About a month ago I received a copy of Cornelia Hesse-Honegger’s latest publication through the post from herself – without any note? ( I curated her work in Ireland in 2005). Being busy with other things, it suddenly occurred to me a week later that what she had sent was very significant publication in her long career. It was a reprint of a peer-reveiwed, published paper in a science Journal, the Journal of Chemistry and Biodiversity! ‘Malformationof True Bug (Heteroptera): a Phenotype Field Study on the Possible Influence of Artificial Low-Level Radioactivity, Chemistry & Biodiversity:2008 Vol 5 (4) 499-539.

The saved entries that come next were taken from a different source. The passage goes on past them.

(* ===== verification/ReportError.v ===== *)
(** * Refused report writes

    [crates/calm-server/src/track_report/rejection.rs]: a refusal keeps its plain error and,
    when an anchor failed, what the caller should read again, frozen from the document the
    guard looked at; and the operations a write consists of ([track_report.rs],
    [track_report/intent.rs]). *)

From stdpp Require Import prelude strings list gmap.
From S2P Require Import Prelude Text Identity Blocks OperationPhase DocStore ReportDoc Sections ReadLedger.

Local Open Scope calm_scope.

(** ** Operations *)
Inductive DocAnchor := Anchor_LastRead (doc_rev : N) | Anchor_Unread.
Inductive SectionRead := Section_Seen (members : list (str * N)) | Section_Unseen.

Inductive BatchBlockOp :=
| Batch_Upsert (id : option str) (kind content : str) (if_rev : option N) (position : option nat)
| Batch_Move (id : str) (to_index : nat)
| Batch_Delete (id : str) (if_rev : N)
| Batch_ReplaceSection (section markdown : str) (read : SectionRead)
| Batch_DeleteSection (section : str) (read : SectionRead).

Inductive BlockIntent :=
| Intent_Upsert (id : option str) (kind content : str) (position : option nat)
| Intent_Move (id : str) (to_index : nat)
| Intent_Delete (id : str)
| Intent_ReplaceSection (section markdown : str)
| Intent_DeleteSection (section : str).

Inductive ReportDocOp :=
| Op_AgentBatch (summary : option str) (ops : list BlockIntent)
| Op_AgentWrite (summary : option str) (body : str)
| Op_Replace (summary body : str) (if_doc_rev : N)
| Op_WriteMarkdown (summary : option str) (body : str) (if_doc_rev : N)
| Op_UpsertBlock (id : option str) (kind content : str) (if_rev if_doc_rev : option N) (position : option nat)
| Op_MoveBlock (id : str) (to_index : nat) (if_doc_rev : N)
| Op_DeleteBlock (id : str) (if_rev : N)
| Op_ResetToInitial (if_doc_rev : N)
| Op_Batch (doc_anchor : DocAnchor) (summary : option str) (ops : list BatchBlockOp).

(** ** Refusals *)
Inductive Reason := Reason_NeverRead | Reason_ChangedSince | Reason_WholeRequired | Reason_SupersededSession.
Inductive Scope := Scope_Document | Scope_Whole | Scope_Block (id : str) | Scope_Section (name : str).

Record NextStep := mkNextStep { ns_action : str; ns_blocks : list str; ns_sections : list str; ns_mode : option str }.

Record Witness := mkWitness {
  wt_block_ids : list str;
  wt_sections : list str;
  wt_next_step : NextStep;
  wt_changed : list ChangedRevision;
  wt_doc_rev : N;
}.

Record Evidence := mkEvidence {
  ev_reason_code : Reason;
  ev_report_card_id : str;
  ev_block_ids : list str;
  ev_sections : list str;
  ev_next_step : NextStep;
  ev_changed : list ChangedRevision;
  ev_doc_rev : N;
}.

Inductive ReportError :=
| Report_Other (source : CalmError)
| Report_Anchor (source : CalmError) (reason : Reason) (scope : Scope) (evidence : option Witness)
| Report_Rejected (source : CalmError) (evidence : Evidence)
| Report_Superseded (source : CalmError).

Definition error_source (e : ReportError) : CalmError :=
  match e with
  | Report_Other source | Report_Superseded source | Report_Anchor source _ _ _ | Report_Rejected source _ => source
  end.

Definition anchor_error (source : CalmError) (reason : Reason) (scope : Scope) : ReportError :=
  Report_Anchor source reason scope None.

Definition prefix_step (e : CalmError) (index : nat) : CalmError :=
  let at_index m := lit "ops[" ++ show_N (N.of_nat index) ++ lit "]: " ++ m in
  match e with
  | Calm_Conflict m => Calm_Conflict (at_index m)
  | Calm_BadRequest m => Calm_BadRequest (at_index m)
  | other => other
  end.

Definition at_step (e : ReportError) (index : nat) : ReportError :=
  match e with
  | Report_Other source => Report_Other (prefix_step source index)
  | Report_Anchor source reason scope evidence => Report_Anchor (prefix_step source index) reason scope evidence
  | other => other
  end.

Definition block_op_internal (e : str) : CalmError := Calm_Internal (lit "track_report: block op: " ++ e).

Section freeze.
Context `{Store : Automerge} `{Serde : SerdeText}.

Definition known_block (known : option LastRead) (id : str) : option ReadBlock := known ≫= λ k, lr_blocks k !! id.

Definition read_action : str := lit "read".
Definition revise_action : str := lit "index/revise_target".
Definition full_mode : str := lit "full".

(** The revisions the session has for these ids. *)
Definition known_revs (known : option LastRead) (ids : list str) : gmap str N :=
  foldl (λ m id, match known_block known id with Some b => <[id := rk_rev b]> m | None => m end) ∅ ids.

Definition block_witness (blocks : list ReportBlock) (doc_rev : N) (known : option LastRead) (id : str) : Witness :=
  let current := filter (λ b, rb_id b = id) blocks in
  mkWitness [id] []
    (if is_empty current then mkNextStep revise_action [] [] None else mkNextStep read_action [id] [] None)
    (changed_revisions (known_revs known [id]) current) doc_rev.

Definition section_witness (blocks : list ReportBlock) (doc_rev : N) (known : option LastRead) (name : str) : Witness :=
  let seen := known ≫= λ k, lr_sections k !! name in
  let seen_ids := (default [] seen).*1 in
  let found := find_section blocks name in
  let member_ids := match found with Ok (Some section) => rb_id <$> member_blocks blocks section | _ => [] end in
  let next :=
    match found, seen with
    | Ok (Some _), _ => mkNextStep read_action [] [name] None
    | Ok None, Some _ => mkNextStep read_action [] [] (Some full_mode)
    | _, _ => mkNextStep revise_action [] [] None
    end in
  mkWitness [] [name] next
    (changed_revisions (known_revs known (seen_ids ++ member_ids))
       (filter (λ b, rb_id b ∈ seen_ids ++ member_ids) blocks)) doc_rev.

(** What the session knows, without the blocks of the document that stand in no section. *)
Definition listed_knowledge (blocks : list ReportBlock) (known : option LastRead) : gmap str N :=
  match known with
  | None => ∅
  | Some k =>
      rk_rev <$> filter (λ e : str * ReadBlock,
        match snd <$> list_find (λ b, rb_id b = e.1) blocks with
        | Some b => in_sections (rb_kind b)
        | None => true
        end = true) (lr_blocks k)
  end.

Definition document_witness (blocks : list ReportBlock) (doc_rev : N) (known : option LastRead) (whole : bool) : Witness :=
  let current := listed_blocks blocks in
  let next :=
    if whole then mkNextStep read_action [] [] (Some full_mode)
    else match current with
         | b :: _ => mkNextStep read_action [rb_id b] [] None
         | [] => mkNextStep read_action [] [] (Some full_mode)
         end in
  mkWitness [] [] next (changed_revisions (listed_knowledge blocks known) current) doc_rev.

Definition build_witness (d : AutoCommit) (known : option LastRead) (scope : Scope) : result Witness CalmError :=
  match blocks_snapshot d with
  | Err e => Err (block_op_internal e)
  | Ok blocks =>
      match doc_rev d with
      | Err e => Err (block_op_internal e)
      | Ok rev =>
          Ok (match scope with
              | Scope_Block id => block_witness blocks rev known id
              | Scope_Section name => section_witness blocks rev known name
              | Scope_Document => document_witness blocks rev known false
              | Scope_Whole => document_witness blocks rev known true
              end)
      end
  end.

(** A block the session does not know was never read, whatever the guard said. *)
Definition frozen_reason (known : option LastRead) (reason : Reason) (scope : Scope) : Reason :=
  match scope with
  | Scope_Block id => match known_block known id with Some _ => reason | None => Reason_NeverRead end
  | _ => reason
  end.

Definition freeze (d : AutoCommit) (known : option LastRead) (e : ReportError) : ReportError :=
  match e with
  | Report_Anchor source reason scope None =>
      match build_witness d known scope with
      | Ok evidence => Report_Anchor source (frozen_reason known reason scope) scope (Some evidence)
      | Err e => Report_Other e
      end
  | other => other
  end.

(** ** The identified report *)
Definition push_new (l : list str) (x : str) : list str := if bool_decide (x ∈ l) then l else l ++ [x].

(** The targets of a document-wide refusal are those of the intents. *)
Definition intent_target (acc : list str * list str) (op : BlockIntent) : list str * list str :=
  match op with
  | Intent_Upsert (Some id) _ _ _ | Intent_Move id _ | Intent_Delete id => (push_new acc.1 id, acc.2)
  | Intent_ReplaceSection section _ | Intent_DeleteSection section => (acc.1, push_new acc.2 section)
  | Intent_Upsert None _ _ _ => acc
  end.

Fixpoint revise_missing (d : AutoCommit) (next : NextStep) (ids : list str) : result NextStep str :=
  match ids with
  | [] => Ok next
  | id :: ids =>
      let? rev := block_rev d id in
      revise_missing d (match rev with None => mkNextStep revise_action [] [] None | Some _ => next end) ids
  end.

Definition for_report (e : ReportError) (report : str) (op : ReportDocOp) (d : AutoCommit) : ReportError :=
  match e with
  | Report_Anchor source reason scope (Some w) =>
      let rejected ids sections next :=
        Report_Rejected source (mkEvidence reason report ids sections next (wt_changed w) (wt_doc_rev w)) in
      match scope with
      | Scope_Document =>
          let '(ids, sections) :=
            match op with
            | Op_AgentBatch _ ops => foldl intent_target (wt_block_ids w, wt_sections w) ops
            | _ => (wt_block_ids w, wt_sections w)
            end in
          match revise_missing d (wt_next_step w) ids with
          | Ok next => rejected ids sections next
          | Err e => Report_Other (block_op_internal e)
          end
      | _ => rejected (wt_block_ids w) (wt_sections w) (wt_next_step w)
      end
  | other => other
  end.
End freeze.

Cornelia’s art science work has been collected and published in other ways over several decades but mainly in art publications or in newspapers. Her first paintings caused a sensation in Europe, not long after Chernobyl, where her work appeared to strongly indicate widespread evidence of deformations in insects in areas that scientists had claimed were not affected by nuclear fallout. Her continued painstaking work and in-depth reasearch studies has highlighted low level radiation causing similar affects in the vicinity of many other nuclear power plants in Europe and the US. While her work was appreciated in art circles (and particularly the recent interest in art & science), her work being widely recognised by the scientific establishment has been difficult and slow to realise. Although she worked as a professional scientific illustrator, for 25 years for scientists inducing radiation damage into insects, the artistry in her approach outside conventional scientific method was no doubt hard to classify.

 

I wrote about Cornelia’s work for my art college thesis, Science and the Eclipse of the Earth in 2000 (reprinted in Circa 2001), and in 2005 was delighted, as my only time as a curator (for Carlow’s Visualise Program), to be able to invite Cornelia to exhibit her work in Carlow, Ireland. Cornelia was enthusiastic to share her work and was delighted not only to exhibit and talk about her work, but also generously gave a 2 day workshop on her painting techniques to local artists. In her own words ‘we understand our world by the pictures we make of it’. Congratualations Cornelia on this important work.